:: What you will do ::
Below are some records; output exactly the lines from the line with "Proof. intros E" to the line with "(forall j s, i", both ends kept, and nothing more.

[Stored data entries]
• • • • •

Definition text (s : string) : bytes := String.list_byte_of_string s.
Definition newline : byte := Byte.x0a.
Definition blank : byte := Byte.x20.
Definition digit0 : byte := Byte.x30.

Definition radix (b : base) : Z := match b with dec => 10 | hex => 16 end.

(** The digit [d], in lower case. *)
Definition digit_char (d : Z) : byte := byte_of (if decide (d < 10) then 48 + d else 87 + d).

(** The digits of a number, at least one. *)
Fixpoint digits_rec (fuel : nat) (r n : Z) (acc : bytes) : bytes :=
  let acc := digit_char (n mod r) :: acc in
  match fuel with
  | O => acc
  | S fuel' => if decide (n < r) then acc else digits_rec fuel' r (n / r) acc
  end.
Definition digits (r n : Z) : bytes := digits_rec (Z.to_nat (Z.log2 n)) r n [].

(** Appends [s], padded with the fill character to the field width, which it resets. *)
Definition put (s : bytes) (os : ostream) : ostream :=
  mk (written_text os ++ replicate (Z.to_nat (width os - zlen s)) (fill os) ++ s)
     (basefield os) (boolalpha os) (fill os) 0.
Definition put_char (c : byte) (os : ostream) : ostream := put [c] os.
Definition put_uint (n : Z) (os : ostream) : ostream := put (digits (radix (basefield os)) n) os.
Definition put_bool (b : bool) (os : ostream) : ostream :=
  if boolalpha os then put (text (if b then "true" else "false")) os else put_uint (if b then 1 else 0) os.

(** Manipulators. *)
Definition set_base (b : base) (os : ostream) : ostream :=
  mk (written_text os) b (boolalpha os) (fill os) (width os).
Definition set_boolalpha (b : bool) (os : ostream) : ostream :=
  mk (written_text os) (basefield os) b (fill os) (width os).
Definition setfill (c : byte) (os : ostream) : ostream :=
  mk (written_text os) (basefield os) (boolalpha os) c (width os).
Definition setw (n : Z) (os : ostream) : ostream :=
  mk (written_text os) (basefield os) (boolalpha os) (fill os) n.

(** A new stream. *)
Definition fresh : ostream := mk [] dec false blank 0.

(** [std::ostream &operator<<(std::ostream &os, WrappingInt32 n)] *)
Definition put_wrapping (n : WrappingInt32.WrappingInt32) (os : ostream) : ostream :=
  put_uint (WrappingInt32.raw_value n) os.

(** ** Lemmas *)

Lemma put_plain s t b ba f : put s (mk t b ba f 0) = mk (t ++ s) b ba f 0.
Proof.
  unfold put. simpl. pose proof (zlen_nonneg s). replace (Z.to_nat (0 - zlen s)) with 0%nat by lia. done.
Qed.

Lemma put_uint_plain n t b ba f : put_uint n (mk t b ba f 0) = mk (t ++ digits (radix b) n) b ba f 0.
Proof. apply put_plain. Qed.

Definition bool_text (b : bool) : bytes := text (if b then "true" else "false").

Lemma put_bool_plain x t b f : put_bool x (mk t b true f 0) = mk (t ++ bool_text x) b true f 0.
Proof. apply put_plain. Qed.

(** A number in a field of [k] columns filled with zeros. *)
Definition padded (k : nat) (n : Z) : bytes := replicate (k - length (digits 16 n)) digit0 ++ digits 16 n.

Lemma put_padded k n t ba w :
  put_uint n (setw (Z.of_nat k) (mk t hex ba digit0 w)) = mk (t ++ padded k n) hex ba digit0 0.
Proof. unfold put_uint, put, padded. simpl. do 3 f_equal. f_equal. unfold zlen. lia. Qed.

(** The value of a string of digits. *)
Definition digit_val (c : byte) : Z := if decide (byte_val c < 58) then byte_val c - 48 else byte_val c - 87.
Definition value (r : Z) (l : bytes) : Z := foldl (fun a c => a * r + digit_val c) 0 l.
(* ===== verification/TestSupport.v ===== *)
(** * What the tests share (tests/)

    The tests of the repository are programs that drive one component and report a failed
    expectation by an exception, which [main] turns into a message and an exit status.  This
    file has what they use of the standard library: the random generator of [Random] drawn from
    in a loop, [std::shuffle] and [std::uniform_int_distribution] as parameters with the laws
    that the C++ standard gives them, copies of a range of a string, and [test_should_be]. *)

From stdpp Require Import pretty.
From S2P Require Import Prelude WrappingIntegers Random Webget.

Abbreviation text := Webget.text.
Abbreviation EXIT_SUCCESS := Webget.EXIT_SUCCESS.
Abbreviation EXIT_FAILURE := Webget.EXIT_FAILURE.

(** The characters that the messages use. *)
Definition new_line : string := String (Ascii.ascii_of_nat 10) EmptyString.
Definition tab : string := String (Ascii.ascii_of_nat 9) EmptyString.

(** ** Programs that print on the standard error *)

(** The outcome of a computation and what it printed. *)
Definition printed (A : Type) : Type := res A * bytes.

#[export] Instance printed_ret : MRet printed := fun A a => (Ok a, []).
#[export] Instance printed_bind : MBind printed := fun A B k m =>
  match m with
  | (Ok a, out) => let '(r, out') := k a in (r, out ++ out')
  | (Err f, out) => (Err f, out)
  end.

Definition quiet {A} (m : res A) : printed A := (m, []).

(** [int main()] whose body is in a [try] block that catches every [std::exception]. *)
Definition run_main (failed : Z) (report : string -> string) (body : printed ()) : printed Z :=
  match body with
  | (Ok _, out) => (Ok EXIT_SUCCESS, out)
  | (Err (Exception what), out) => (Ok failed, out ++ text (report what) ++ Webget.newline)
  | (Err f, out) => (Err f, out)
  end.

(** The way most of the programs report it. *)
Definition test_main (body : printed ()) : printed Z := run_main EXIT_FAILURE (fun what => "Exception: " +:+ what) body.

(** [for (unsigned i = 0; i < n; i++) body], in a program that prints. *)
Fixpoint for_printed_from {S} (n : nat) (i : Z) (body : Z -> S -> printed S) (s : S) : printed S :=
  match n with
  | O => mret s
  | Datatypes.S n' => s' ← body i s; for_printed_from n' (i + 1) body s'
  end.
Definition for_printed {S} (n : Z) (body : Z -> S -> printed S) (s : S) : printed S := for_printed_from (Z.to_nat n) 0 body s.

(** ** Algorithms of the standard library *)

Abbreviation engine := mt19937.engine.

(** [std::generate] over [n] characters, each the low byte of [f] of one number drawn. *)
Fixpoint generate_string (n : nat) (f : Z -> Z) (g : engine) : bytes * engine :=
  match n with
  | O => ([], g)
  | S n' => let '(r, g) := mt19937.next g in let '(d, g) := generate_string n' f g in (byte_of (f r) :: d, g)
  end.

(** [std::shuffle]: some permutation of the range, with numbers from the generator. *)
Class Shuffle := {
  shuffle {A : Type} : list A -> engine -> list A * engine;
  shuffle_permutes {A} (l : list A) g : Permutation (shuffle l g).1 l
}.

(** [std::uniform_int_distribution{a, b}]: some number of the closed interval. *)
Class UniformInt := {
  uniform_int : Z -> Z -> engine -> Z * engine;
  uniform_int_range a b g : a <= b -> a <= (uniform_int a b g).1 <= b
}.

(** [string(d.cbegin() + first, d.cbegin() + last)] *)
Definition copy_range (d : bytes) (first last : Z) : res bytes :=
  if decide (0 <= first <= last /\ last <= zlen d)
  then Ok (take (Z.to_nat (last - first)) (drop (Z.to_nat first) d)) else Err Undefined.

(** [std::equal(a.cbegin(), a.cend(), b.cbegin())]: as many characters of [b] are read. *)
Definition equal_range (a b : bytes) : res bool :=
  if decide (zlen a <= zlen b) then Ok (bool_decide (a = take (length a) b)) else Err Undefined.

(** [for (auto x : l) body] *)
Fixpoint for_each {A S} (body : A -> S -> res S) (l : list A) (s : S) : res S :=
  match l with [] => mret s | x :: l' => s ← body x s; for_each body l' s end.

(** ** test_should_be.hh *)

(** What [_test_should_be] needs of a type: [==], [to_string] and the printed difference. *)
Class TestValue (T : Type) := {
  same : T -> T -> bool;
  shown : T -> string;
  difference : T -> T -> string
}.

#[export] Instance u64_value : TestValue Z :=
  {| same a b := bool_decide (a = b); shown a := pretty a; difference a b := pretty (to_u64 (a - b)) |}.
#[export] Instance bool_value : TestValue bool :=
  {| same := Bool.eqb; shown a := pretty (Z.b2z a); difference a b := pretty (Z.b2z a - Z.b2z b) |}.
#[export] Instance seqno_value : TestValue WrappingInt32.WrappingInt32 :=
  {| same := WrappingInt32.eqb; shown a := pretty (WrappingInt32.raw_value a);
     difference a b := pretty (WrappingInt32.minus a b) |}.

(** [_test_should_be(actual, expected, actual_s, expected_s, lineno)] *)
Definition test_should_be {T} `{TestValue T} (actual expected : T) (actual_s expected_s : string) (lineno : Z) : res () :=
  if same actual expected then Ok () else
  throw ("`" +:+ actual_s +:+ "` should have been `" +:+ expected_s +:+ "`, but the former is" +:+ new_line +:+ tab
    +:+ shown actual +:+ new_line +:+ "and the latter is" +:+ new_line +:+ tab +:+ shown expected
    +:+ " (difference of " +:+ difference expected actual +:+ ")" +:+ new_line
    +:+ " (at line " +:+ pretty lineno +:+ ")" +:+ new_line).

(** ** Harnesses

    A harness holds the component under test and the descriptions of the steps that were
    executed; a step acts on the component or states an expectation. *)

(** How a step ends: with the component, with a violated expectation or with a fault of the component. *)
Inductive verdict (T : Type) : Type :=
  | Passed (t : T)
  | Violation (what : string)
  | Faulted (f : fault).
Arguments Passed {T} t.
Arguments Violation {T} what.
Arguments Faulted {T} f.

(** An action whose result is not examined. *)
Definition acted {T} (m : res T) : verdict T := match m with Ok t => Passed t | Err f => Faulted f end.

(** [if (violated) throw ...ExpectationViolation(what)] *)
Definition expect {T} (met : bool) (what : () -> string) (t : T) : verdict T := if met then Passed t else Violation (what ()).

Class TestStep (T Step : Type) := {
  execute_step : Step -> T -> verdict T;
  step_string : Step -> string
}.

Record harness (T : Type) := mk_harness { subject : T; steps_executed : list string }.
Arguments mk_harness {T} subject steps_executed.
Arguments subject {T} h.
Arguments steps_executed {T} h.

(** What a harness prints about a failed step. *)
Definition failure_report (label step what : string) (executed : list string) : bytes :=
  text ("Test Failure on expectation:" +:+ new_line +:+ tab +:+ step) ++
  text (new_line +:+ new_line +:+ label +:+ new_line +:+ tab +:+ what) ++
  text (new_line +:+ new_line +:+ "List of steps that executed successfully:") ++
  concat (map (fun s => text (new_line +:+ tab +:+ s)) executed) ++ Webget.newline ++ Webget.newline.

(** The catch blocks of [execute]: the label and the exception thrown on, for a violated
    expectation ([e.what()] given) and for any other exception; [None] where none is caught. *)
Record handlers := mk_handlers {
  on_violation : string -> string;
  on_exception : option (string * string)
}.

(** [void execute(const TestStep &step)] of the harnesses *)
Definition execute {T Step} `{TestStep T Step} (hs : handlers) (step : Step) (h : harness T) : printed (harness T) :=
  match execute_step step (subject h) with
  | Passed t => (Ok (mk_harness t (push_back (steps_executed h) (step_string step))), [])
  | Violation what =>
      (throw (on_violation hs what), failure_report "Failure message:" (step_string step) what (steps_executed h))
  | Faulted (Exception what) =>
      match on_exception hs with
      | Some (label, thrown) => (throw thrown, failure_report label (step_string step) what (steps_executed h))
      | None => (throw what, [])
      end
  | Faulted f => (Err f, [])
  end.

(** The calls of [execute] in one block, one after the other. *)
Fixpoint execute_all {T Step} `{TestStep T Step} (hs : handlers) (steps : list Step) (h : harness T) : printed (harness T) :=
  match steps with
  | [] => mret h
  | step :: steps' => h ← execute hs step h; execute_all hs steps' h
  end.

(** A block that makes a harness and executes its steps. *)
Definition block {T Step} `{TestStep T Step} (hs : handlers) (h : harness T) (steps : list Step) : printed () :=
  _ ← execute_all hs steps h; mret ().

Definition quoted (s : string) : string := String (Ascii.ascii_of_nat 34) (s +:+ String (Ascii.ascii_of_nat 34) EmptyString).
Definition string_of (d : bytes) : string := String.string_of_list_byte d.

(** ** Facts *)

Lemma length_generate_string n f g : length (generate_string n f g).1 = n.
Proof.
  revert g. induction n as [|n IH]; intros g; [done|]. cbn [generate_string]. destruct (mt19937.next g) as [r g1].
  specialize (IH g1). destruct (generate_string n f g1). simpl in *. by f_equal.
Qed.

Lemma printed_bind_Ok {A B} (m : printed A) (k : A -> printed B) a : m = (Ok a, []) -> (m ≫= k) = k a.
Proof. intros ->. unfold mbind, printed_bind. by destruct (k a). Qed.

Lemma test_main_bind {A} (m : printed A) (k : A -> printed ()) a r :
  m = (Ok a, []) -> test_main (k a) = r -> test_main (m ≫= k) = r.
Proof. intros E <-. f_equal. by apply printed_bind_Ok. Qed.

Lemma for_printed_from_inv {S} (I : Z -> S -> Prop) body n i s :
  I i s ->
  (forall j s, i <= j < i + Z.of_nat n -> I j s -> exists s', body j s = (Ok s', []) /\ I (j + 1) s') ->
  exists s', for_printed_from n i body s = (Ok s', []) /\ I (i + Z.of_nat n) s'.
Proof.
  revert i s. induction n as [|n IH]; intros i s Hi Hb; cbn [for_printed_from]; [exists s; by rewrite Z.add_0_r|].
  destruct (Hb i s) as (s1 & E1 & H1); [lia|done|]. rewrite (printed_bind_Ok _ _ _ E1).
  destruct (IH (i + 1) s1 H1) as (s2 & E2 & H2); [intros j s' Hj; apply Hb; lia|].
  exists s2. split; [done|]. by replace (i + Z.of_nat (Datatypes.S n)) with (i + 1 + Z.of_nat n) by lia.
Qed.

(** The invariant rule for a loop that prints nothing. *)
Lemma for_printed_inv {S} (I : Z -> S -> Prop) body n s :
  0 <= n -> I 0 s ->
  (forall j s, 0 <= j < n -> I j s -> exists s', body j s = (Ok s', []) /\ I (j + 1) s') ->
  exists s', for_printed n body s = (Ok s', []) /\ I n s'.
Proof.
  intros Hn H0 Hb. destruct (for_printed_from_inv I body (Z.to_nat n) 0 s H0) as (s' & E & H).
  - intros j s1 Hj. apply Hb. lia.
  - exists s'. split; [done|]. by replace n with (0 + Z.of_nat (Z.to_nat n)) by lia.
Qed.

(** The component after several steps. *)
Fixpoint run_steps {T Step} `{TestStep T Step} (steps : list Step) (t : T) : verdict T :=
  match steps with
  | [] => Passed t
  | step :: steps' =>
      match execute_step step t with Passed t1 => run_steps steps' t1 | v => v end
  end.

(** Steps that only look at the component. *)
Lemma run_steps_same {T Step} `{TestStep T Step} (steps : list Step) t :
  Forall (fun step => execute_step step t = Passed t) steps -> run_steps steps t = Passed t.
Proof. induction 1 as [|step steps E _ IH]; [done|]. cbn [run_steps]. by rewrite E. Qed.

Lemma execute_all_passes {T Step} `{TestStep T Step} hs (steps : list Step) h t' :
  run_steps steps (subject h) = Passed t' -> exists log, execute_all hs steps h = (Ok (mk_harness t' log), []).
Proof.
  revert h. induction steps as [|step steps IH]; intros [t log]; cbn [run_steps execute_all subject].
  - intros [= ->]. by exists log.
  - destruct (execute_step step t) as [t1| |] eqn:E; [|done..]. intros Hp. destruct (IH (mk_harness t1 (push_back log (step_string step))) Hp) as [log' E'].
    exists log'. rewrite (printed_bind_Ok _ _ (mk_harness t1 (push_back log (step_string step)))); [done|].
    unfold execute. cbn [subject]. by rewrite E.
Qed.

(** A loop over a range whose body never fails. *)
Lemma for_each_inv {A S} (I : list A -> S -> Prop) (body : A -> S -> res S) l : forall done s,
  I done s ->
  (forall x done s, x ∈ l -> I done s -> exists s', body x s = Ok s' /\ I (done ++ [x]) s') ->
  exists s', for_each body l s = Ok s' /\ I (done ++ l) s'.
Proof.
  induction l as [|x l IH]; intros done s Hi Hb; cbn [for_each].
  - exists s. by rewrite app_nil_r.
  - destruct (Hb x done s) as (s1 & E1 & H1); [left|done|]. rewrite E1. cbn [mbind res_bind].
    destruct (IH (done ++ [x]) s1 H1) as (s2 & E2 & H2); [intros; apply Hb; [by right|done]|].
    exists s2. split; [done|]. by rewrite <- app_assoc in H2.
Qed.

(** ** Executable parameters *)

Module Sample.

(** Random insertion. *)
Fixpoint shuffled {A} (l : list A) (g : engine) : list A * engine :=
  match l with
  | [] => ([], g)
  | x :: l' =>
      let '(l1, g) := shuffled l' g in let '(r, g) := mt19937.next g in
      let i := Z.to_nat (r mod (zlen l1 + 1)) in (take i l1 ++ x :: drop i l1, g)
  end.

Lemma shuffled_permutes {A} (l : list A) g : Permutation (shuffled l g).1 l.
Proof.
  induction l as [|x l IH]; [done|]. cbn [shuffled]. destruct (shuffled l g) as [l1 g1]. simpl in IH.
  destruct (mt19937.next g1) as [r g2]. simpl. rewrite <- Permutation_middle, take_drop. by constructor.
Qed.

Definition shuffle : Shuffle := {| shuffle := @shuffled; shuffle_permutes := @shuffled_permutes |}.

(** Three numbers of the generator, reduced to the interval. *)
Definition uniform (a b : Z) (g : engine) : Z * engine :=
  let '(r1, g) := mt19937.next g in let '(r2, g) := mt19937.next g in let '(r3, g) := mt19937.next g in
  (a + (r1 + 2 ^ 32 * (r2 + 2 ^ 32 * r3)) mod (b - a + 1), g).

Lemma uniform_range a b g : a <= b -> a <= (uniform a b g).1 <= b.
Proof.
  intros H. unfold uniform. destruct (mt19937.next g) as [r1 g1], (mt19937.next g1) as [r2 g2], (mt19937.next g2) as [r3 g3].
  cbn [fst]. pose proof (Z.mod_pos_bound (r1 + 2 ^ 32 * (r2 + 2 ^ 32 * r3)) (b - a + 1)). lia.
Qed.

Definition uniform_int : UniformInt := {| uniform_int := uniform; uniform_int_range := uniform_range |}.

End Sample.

• • • • •

:: Answer ::
Proof. intros E <-. f_equal. by apply printed_bind_Ok. Qed.

Lemma for_printed_from_inv {S} (I : Z -> S -> Prop) body n i s :
  I i s ->
  (forall j s, i <= j < i + Z.of_nat n -> I j s -> exists s', body j s = (Ok s', []) /\ I (j + 1) s') ->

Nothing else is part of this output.